Through utilizing methods such as SQL injections, application fuzzing, and parameter tampering, the pentester can identify vulnerabilities that may possibly reveal API keys that have been secured in an inaccessible folder. Once the pentester penetrates the network architecture without any privileged rights, their main goal is to gain administrator level access and maintain access to the network which essentially gives the pentester the keys to the kingdom.

All we need is your consent to proceed with the testing, and the application binaries. This data is good enough to proceed with the mobile app VAPT.

We take pride in the fact that most of our testing is manual. This is because it is said that real life hackers do not use tools, they are very much their own scripts and methods. We surely use tools to automate some part of the whole task, but the rest is very much manual to cover maximum number of vulnerabilities and achieve greatest levels of accuracy.

We can proceed as soon as the basic paperwork of signing non-disclosure agreement and work contract is completed.

We are innovative and continue to do so. With deep experience in both iOS and Android penetration testing, we understand the unique security challenges and vulnerabilities with each mobile architecture. This expertise allows us to customize assessments to specific concerns, such as reverse-engineering an iOS app or malware threats to an Android app.

Each mobile security assessment simulates multiple attack vectors and risks, including insecure storage, stolen device risk, mobile malware attacks, and both authenticated/unauthenticated app users. Apps residing on in-house mobile devices? We provide custom scenarios to map enterprise conditions as well.

Our mobile security assessments take multiple attack vectors and threats into account, including Jailbroken iOS and rooted Android devices. By comparing the vulnerabilities of both options, we can demonstrate the security risk from multiple user types, including dedicated attackers and everyday users.

  • Name of the cookie
  • Value of the cookie
  • Expiry of the cookie
  • Path
  • Domain
  • Need for a secure connection to use the cookie
  • Whether or not the cookie can be accessed through other means than HTTP (i.e., JavaScript)

Documentation and reporting are important details that we provide in the report.
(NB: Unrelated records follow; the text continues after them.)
Lemma constant_more a n : forall m id, (n <= m)%nat -> constant_within a n id -> constant_within a m id.
Proof.
  induction n as [|n IH]; intros [|m] id Hle Hn; try done; try lia. destruct Hn as (Hid & e & parts & He & Hp & HF).
  split; [done|]. exists e, parts. split; [done|]. split; [done|]. eapply Forall_impl; [exact HF|]. intros x. apply IH. lia.
Qed.
Lemma constant_all a l : Forall (constant a) l -> exists n, Forall (constant_within a n) l.
Proof.
  induction 1 as [|x l [n Hn] _ [m Hm]]; [exists 0%nat; constructor|]. exists (n + m)%nat. constructor; [eapply constant_more; [|done]; lia|].
  eapply Forall_impl; [exact Hm|]. intros y. apply constant_more. lia.
Qed.
Lemma constant_iff a id e : id <> DYN_NO_EXPR -> get_at (tab a EXPRESSIONS) id = Some e ->
  constant a id <-> exists parts, constant_parts a e = Some parts /\ Forall (constant a) parts.
Proof.
  intros Hid He. split.
  - intros [[|n] Hn]; [done|]. destruct Hn as (_ & e' & parts & He' & Hp & HF). rewrite He in He'. injection He' as <-. exists parts. split; [done|].
    eapply Forall_impl; [exact HF|]. intros x Hx. by exists n.
  - intros (parts & Hp & HF). apply constant_all in HF as [n Hn]. exists (S n). split; [done|]. by exists e, parts.
Qed.
(** [x] needs no higher derivation than [y]. *)
Definition not_higher (a : DynAstProgram) (x y : Z) : Prop := forall n, constant_within a n y -> constant_within a n x.
Lemma part_not_higher a id e parts x y : get_at (tab a EXPRESSIONS) id = Some e -> constant_parts a e = Some parts -> x ∈ parts ->
  not_higher a id y -> not_higher a x y.
Proof.
  intros He Hp Hx Hid n Hn. apply Hid in Hn. destruct n as [|n]; [done|]. destruct Hn as (_ & e' & parts' & He' & Hp' & HF).
  rewrite He in He'. injection He' as <-. rewrite Hp in Hp'. injection Hp' as <-. rewrite Forall_forall in HF. eapply constant_more; [|by apply HF]. lia.
Qed.
(** Nothing is part of an expression that needs no higher derivation. *)
Lemma no_cycle a id e y : get_at (tab a EXPRESSIONS) id = Some e -> constant_parts a e = Some [y] -> not_higher a id y -> ~ constant a id.
Proof.
  intros He Hp Hid [n Hn]. induction n as [|n IH]; [done|]. destruct Hn as (_ & e' & parts' & He' & Hp' & HF).
  rewrite He in He'. injection He' as <-. rewrite Hp in Hp'. injection Hp' as <-. apply Forall_cons in HF as [HF _]. by apply IH, Hid.
Qed.

(** Why a search gives up without an answer. *)
Definition halted {H : Host} (s : St) : Prop := stopped (work s) \/ allocation_failed (prog s) = true.

Section ConstantSearch.
Context {H : Host} (a : DynAstProgram).

Lemma grow_stack_spec capacity required s r s' : prog s = a -> grow_stack capacity required s = Some (r, s') ->
  match r with Some _ => prog s' = a /\ work s' = work s /\ diags s' = diags s | None => halted s' /\ same_rows a (prog s') end.
Proof.
  intros Ha E. unfold grow_stack in E. destruct (required <=? capacity); [by injection E as <- <-|].
  destruct (_ <? _); [injection E as <- <-; split; [by right|]; intros k; by subst|].
  unfold mbind, allocate_bytes in E. destruct (allocate (world s) _) as [[] w]; injection E as <- <-; [done|].
  split; [by right|]. intros k. by subst.
Qed.
Lemma item_expressions_spec start l : forall s r s', item_expressions start l s = Some (r, s') -> prog s = a ->
  s' = s /\ r = map (fun i => match get_at (tab a ITEMS) (u32 (start + i)) with Some it => it_expression it | None => DYN_NO_EXPR end) l.
Proof.
  induction l as [|i l IH]; intros s r s' E Ha; cbn [item_expressions] in E; [by injection E as <- <-|].
  unfold mbind, read in E. rewrite Ha in E. cbn [map]. destruct (get_at (tab a ITEMS) (u32 (start + i))) as [it|]; [|done].
  destruct (item_expressions start l s) as [[rest s1]|] eqn:E1; [|done]. injection E as <- <-. by destruct (IH _ _ _ E1 Ha) as [-> ->].
Qed.

(** What one expression does to the search. *)
Inductive pushed (e : DynAstExpr) (marks : list Z) : option (list ConstantFrame * list Z) -> Prop :=
| pushed_never : constant_parts a e = None -> pushed e marks None
| pushed_cycle g : constant_parts a e = Some [initializer_of a g] -> get_at marks g = Some 1 -> pushed e marks None
| pushed_known g : constant_parts a e = Some [initializer_of a g] -> get_at marks g = Some 2 -> pushed e marks (Some ([], marks))
| pushed_global g marks' m : constant_parts a e = Some [initializer_of a g] -> get_at marks g = Some m -> m <> 1 -> m <> 2 ->
    set_at marks g 1 = Some marks' -> pushed e marks (Some ([Visit (initializer_of a g); LeaveGlobal g], marks'))
| pushed_parts l parts : constant_parts a e = Some parts -> Permutation l parts -> pushed e marks (Some (map Visit l, marks)).
Lemma constant_expr_spec e marks s r s' : prog s = a -> constant_expr e marks s = Some (r, s') -> s' = s /\ pushed e marks r.
Proof.
  intros Ha E. unfold constant_expr, mbind, ast in E. rewrite Ha in E. cbv zeta in E.
  assert (Hparts : forall l parts, constant_parts a e = Some parts -> Permutation l parts -> pushed e marks (Some (map Visit l, marks))) by (intros; by eapply pushed_parts).
  unfold constant_parts in Hparts. destruct (is_literal e) eqn:El.
  { injection E as <- <-. split; [done|]. by apply (Hparts [] []). }
  destruct (is_kind e DYN_EXPR_GLOBAL) eqn:Eg.
  { clear Hparts. assert (Hp : constant_parts a e = match get_at (tab a GLOBALS) (u32 (x_integer e)) with
      | Some gl => if gl_is_const gl then Some [gl_initializer gl] else None | None => None end) by (unfold constant_parts; by rewrite El, Eg).
    set (g := u32 (x_integer e)) in *. destruct (tcount a GLOBALS <=? g) eqn:Et.
    { injection E as <- <-. split; [done|]. apply pushed_never. rewrite Hp. unfold tcount, zlen in Et. to_prop. unfold get_at. by rewrite (proj2 (Z.ltb_ge g _)), andb_false_r by lia. }
    unfold read, lift in E. rewrite Ha in E. destruct (get_at (tab a GLOBALS) g) as [gl|] eqn:Egl; [|done].
    destruct (gl_is_const gl) eqn:Ec; cbn [negb] in E; [|injection E as <- <-; split; [done|]; by apply pushed_never].
    assert (constant_parts a e = Some [initializer_of a g]) as Hp' by (unfold initializer_of; by rewrite Hp, Egl).
    destruct (get_at marks g) as [m|] eqn:Em; [|done]. destruct (Z.eqb_spec m 1) as [->|H1]; [injection E as <- <-; split; [done|]; by eapply pushed_cycle|].
    destruct (Z.eqb_spec m 2) as [->|H2]; [injection E as <- <-; split; [done|]; by eapply pushed_known|].
    destruct (set_at marks g 1) as [marks'|] eqn:Es; [|done]. injection E as <- <-. split; [done|].
    replace (gl_initializer gl) with (initializer_of a g) by (unfold initializer_of; by rewrite Egl). by eapply pushed_global. }
  destruct (is_kind e DYN_EXPR_CONVERT || _) eqn:Ev; [injection E as <- <-; split; [done|]; by apply (Hparts [x_left e] [x_left e])|].
  destruct (is_kind e DYN_EXPR_CAST) eqn:Eca.
  { unfold read in E. rewrite Ha in E. destruct (get_at (tab a EXPRESSIONS) (x_left e)) as [l|] eqn:Ele; [|done].
    destruct (numeric_range _ && numeric_range _) eqn:En; injection E as <- <-; (split; [done|]); [by apply (Hparts [x_left e] [x_left e])|]. apply pushed_never.
    unfold constant_parts. by rewrite El, Eg, Ev, Eca, Ele, En. }
  destruct (is_kind e DYN_EXPR_BINARY) eqn:Eb; [injection E as <- <-; split; [done|]; by apply (Hparts [x_left e; x_right e] [x_left e; x_right e])|].
  destruct (is_kind e DYN_EXPR_STRUCT || is_kind e DYN_EXPR_ARRAY) eqn:Es.
  { destruct (item_expressions _ _ s) as [[items s1]|] eqn:Ei; [|done]. injection E as <- <-. apply item_expressions_spec in Ei as [-> ->]; [|done].
    split; [done|]. rewrite <- map_rev. eapply Hparts; [done|]. symmetry. apply Permutation_rev. }
  injection E as <- <-. split; [done|]. apply pushed_never. unfold constant_parts. by rewrite El, Eg, Ev, Eca, Eb, Es.
Qed.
We include both executive summary and technical details to meet the needs of both leadership and app developers. Specifically, this detailed penetration testing reporting is broken down as...

  • Summary Risk and App Strengths/Weaknesses
  • Risk-Prioritized Vulnerabilities and Description
  • Vulnerable Code Sections (when Source Code Review is integrated)
  • Attack Walkthrough (including screenshots)
  • Remediation and Defensive Recommendations

Our Culture

Valency Networks is a very agile, friendly and fun loving atmosphere and yet we maintain a cutting edge technical vibrant work environment.